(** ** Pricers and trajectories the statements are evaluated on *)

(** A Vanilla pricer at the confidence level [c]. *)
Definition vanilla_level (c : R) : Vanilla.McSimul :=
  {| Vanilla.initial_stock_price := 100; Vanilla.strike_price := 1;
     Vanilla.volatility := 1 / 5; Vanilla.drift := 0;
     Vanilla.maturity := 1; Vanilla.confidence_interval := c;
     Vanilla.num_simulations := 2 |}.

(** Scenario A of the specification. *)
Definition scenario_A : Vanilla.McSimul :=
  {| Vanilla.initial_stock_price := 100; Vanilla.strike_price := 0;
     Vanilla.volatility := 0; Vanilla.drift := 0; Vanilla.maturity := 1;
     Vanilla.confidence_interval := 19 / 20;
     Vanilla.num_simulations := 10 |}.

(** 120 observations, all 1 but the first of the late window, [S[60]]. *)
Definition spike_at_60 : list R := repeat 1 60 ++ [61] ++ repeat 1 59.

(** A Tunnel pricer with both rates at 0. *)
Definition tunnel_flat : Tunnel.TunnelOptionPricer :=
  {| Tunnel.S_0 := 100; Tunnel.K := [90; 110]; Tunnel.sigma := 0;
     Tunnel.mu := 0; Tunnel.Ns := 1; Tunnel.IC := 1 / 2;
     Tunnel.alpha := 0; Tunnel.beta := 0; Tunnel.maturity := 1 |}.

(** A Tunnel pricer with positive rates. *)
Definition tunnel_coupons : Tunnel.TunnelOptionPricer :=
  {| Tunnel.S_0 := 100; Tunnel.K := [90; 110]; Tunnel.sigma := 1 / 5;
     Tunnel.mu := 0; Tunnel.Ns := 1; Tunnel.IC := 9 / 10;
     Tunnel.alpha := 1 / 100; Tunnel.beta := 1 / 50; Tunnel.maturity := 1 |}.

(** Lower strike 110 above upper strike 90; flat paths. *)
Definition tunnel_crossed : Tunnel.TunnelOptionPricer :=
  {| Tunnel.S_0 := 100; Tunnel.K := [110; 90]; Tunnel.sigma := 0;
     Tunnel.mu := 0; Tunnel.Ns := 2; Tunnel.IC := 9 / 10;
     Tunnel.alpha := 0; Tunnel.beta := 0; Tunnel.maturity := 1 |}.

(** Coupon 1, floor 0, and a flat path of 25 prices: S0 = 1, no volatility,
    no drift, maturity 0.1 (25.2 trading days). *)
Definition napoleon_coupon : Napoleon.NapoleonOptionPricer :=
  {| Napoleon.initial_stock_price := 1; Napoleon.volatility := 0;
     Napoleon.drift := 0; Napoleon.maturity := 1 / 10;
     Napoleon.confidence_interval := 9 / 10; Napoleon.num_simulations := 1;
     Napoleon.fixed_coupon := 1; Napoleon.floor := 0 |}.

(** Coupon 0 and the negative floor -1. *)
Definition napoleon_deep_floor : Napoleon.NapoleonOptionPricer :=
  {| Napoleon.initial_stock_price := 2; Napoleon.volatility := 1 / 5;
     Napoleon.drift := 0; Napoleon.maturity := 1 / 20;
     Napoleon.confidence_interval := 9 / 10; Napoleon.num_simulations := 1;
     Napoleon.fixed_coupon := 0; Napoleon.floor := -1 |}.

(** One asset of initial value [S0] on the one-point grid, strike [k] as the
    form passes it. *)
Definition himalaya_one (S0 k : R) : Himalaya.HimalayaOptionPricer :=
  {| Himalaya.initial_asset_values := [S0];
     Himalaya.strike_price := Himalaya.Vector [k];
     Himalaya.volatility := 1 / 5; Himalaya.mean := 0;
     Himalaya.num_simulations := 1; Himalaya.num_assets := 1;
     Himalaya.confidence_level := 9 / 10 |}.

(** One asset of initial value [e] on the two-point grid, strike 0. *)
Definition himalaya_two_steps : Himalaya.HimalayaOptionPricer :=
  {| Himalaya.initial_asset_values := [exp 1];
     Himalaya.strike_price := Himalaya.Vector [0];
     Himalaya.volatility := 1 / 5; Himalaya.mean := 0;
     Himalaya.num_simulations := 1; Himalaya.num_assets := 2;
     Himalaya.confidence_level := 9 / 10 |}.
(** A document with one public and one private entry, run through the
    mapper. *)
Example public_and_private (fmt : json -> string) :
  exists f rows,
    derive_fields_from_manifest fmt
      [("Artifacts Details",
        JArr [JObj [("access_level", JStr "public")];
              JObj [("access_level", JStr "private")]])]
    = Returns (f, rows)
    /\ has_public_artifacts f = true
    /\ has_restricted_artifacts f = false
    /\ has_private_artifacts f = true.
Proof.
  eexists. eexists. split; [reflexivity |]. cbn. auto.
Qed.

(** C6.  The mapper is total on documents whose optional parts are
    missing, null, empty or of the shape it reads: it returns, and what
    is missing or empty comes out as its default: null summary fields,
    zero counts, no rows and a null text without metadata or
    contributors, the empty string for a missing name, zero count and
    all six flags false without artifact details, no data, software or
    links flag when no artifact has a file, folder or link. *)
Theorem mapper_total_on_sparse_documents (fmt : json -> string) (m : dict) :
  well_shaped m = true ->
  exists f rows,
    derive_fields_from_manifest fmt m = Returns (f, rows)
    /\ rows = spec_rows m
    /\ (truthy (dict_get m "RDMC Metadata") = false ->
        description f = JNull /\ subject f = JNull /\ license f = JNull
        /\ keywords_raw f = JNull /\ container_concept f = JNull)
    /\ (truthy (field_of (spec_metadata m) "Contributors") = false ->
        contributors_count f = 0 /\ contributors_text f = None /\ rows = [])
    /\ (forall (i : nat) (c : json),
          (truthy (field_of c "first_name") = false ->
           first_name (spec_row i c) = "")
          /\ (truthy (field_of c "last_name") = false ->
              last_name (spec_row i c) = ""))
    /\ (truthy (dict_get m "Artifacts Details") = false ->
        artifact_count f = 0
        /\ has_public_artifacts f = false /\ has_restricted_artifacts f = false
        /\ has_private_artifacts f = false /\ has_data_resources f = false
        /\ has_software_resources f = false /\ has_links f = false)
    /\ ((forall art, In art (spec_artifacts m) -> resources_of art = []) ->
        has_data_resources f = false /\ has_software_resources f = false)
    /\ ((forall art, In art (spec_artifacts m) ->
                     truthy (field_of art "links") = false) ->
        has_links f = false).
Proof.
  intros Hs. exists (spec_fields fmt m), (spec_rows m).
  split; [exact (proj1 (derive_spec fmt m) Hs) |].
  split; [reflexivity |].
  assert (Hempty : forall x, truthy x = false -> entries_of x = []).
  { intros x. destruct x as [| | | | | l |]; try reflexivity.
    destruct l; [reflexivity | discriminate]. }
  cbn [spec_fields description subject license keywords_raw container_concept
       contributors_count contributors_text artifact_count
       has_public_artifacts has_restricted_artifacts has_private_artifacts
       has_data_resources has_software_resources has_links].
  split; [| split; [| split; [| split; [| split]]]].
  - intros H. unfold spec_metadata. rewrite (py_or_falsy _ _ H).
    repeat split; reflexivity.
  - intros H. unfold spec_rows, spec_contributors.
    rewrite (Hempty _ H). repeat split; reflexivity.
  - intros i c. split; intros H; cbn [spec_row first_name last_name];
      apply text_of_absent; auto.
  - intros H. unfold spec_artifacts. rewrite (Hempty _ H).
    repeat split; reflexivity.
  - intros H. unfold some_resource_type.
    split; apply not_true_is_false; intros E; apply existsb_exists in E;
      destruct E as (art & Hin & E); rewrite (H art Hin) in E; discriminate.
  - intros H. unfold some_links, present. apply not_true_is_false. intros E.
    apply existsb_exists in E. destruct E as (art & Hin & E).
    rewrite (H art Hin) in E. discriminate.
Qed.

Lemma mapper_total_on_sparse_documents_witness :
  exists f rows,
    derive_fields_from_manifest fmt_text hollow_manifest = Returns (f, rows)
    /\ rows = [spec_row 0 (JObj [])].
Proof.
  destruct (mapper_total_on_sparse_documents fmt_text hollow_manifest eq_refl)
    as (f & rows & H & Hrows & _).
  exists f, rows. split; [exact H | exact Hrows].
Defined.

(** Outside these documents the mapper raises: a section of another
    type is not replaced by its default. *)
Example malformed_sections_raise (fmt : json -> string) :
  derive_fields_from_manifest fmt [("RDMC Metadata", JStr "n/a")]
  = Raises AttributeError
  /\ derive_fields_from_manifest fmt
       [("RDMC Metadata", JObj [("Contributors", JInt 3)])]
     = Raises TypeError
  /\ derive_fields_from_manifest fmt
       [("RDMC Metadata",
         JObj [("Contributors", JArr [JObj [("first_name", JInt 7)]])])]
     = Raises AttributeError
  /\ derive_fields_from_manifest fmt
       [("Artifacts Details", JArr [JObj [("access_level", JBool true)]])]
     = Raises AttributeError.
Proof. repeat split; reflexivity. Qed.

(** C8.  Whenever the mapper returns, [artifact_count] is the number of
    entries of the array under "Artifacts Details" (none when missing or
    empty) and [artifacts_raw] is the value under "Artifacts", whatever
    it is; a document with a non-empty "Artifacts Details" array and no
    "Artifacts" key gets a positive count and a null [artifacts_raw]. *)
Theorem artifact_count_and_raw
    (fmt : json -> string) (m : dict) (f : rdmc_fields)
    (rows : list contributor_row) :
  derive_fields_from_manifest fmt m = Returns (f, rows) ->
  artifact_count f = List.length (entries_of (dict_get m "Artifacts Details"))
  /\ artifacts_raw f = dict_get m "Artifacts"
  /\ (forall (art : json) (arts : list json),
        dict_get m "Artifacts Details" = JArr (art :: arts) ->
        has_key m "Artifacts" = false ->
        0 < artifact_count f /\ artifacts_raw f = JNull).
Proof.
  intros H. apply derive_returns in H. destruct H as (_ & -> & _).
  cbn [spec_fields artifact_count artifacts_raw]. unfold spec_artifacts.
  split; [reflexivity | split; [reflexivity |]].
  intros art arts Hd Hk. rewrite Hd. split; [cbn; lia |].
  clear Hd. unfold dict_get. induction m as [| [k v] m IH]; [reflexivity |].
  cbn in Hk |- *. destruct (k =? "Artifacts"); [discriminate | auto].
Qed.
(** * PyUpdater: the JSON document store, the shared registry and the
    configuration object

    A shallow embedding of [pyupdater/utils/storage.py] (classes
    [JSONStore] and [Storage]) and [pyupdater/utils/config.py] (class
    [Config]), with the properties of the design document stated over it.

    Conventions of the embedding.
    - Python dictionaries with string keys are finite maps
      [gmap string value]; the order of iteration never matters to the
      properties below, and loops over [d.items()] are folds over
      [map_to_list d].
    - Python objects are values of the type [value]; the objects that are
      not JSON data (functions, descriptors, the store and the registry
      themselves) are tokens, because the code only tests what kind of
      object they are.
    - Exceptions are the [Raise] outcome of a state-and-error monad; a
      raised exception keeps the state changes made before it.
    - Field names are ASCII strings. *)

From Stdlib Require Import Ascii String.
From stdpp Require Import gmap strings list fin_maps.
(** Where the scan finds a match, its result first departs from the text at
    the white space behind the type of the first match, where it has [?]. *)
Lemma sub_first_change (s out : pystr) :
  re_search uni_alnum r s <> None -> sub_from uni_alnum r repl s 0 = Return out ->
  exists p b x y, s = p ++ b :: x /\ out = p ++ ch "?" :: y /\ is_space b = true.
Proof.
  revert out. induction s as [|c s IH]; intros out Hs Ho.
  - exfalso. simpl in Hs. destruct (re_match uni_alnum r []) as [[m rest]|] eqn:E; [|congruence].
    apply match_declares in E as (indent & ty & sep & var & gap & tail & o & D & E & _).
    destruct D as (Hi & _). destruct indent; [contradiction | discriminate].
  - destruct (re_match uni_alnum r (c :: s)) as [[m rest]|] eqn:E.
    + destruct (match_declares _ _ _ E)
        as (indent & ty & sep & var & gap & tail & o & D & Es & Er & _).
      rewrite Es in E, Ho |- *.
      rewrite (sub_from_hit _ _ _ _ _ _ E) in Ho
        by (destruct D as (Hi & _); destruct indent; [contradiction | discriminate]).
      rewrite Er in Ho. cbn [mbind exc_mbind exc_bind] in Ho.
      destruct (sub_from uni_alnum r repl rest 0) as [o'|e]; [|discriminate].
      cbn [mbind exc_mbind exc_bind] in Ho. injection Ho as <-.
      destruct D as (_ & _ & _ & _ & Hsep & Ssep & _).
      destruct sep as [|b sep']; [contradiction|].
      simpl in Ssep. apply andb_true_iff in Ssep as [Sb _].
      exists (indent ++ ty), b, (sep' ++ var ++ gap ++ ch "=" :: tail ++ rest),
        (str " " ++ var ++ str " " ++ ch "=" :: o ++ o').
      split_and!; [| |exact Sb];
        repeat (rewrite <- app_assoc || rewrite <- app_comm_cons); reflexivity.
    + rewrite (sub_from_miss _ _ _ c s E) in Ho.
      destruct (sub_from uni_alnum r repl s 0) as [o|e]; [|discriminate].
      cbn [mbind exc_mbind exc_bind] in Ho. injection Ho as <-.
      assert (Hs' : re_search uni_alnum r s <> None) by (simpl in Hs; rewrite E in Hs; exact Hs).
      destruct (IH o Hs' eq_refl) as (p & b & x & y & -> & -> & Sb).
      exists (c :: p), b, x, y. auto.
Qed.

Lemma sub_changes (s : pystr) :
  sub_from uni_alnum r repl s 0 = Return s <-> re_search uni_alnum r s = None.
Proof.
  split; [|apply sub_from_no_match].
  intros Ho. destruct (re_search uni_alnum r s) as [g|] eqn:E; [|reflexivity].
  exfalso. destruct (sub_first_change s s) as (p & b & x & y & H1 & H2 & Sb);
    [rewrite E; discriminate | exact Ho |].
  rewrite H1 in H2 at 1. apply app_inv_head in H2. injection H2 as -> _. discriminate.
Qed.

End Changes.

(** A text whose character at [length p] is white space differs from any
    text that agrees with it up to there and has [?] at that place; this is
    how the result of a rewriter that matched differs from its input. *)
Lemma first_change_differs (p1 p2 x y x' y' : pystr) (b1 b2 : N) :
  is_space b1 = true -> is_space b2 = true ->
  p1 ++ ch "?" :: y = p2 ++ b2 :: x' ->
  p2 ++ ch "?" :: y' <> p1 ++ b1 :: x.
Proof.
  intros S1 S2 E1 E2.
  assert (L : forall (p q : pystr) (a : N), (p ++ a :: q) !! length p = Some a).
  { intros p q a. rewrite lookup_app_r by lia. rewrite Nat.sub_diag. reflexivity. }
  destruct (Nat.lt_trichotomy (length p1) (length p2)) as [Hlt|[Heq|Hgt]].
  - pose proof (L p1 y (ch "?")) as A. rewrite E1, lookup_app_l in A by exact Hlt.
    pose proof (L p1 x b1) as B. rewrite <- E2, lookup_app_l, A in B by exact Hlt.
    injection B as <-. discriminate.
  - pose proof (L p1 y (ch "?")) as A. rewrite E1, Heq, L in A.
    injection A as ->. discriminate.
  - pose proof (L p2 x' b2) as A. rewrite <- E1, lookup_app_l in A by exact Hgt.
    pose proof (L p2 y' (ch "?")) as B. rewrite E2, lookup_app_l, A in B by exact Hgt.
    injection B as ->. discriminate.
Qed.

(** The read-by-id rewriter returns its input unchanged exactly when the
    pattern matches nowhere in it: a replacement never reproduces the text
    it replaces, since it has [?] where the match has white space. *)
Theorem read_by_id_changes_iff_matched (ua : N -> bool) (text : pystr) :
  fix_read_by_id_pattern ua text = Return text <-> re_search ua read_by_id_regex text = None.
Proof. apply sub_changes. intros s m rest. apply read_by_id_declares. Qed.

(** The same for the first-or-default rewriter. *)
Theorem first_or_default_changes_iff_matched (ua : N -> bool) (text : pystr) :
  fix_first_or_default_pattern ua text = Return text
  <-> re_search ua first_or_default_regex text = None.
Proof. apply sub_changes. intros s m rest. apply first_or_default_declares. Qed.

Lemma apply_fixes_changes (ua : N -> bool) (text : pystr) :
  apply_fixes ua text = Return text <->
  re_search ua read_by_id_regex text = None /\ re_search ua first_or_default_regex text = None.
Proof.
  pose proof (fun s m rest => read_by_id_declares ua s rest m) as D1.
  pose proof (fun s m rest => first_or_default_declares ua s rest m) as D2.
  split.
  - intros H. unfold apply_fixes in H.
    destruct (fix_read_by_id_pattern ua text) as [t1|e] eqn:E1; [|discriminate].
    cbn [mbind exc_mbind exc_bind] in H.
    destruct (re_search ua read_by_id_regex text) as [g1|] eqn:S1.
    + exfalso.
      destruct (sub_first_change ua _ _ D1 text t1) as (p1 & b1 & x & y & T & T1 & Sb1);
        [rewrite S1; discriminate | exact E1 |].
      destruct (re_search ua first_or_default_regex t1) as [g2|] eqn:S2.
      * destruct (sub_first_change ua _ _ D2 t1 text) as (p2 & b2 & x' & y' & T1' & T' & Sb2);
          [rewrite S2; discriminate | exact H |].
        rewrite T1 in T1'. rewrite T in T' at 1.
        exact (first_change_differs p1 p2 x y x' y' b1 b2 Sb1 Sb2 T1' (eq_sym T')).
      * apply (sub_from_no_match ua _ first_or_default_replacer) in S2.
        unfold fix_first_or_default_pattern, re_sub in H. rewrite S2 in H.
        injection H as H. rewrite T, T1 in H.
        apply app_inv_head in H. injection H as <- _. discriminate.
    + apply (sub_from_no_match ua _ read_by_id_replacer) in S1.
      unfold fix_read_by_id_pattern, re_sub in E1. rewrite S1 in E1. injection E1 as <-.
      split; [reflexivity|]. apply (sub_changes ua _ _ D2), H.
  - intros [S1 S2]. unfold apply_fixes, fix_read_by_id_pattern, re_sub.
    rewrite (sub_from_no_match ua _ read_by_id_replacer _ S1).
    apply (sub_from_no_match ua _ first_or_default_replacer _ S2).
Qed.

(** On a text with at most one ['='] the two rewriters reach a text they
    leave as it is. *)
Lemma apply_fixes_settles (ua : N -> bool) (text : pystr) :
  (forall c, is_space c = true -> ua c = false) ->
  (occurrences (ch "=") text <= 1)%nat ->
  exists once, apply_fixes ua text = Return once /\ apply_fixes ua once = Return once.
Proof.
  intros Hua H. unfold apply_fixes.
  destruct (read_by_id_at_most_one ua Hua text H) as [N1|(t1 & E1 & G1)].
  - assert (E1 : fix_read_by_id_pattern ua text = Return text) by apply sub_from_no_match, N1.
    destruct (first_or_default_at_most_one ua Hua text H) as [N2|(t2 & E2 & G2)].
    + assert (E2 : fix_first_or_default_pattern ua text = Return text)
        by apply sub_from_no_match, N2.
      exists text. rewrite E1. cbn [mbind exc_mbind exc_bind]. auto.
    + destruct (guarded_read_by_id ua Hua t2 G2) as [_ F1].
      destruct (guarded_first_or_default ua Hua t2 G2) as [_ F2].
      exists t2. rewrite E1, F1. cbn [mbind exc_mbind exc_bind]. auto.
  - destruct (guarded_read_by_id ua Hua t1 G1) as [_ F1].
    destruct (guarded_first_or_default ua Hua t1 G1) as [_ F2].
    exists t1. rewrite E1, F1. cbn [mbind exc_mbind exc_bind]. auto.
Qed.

◆ ◆ ◆ ◆ ◆ ◆ ◆

What to produce:
Find the string "whose" in the data. Report each line it appears in.

Solution:
(** C6.  The mapper is total on documents whose optional parts are
(** A text whose character at [length p] is white space differs from any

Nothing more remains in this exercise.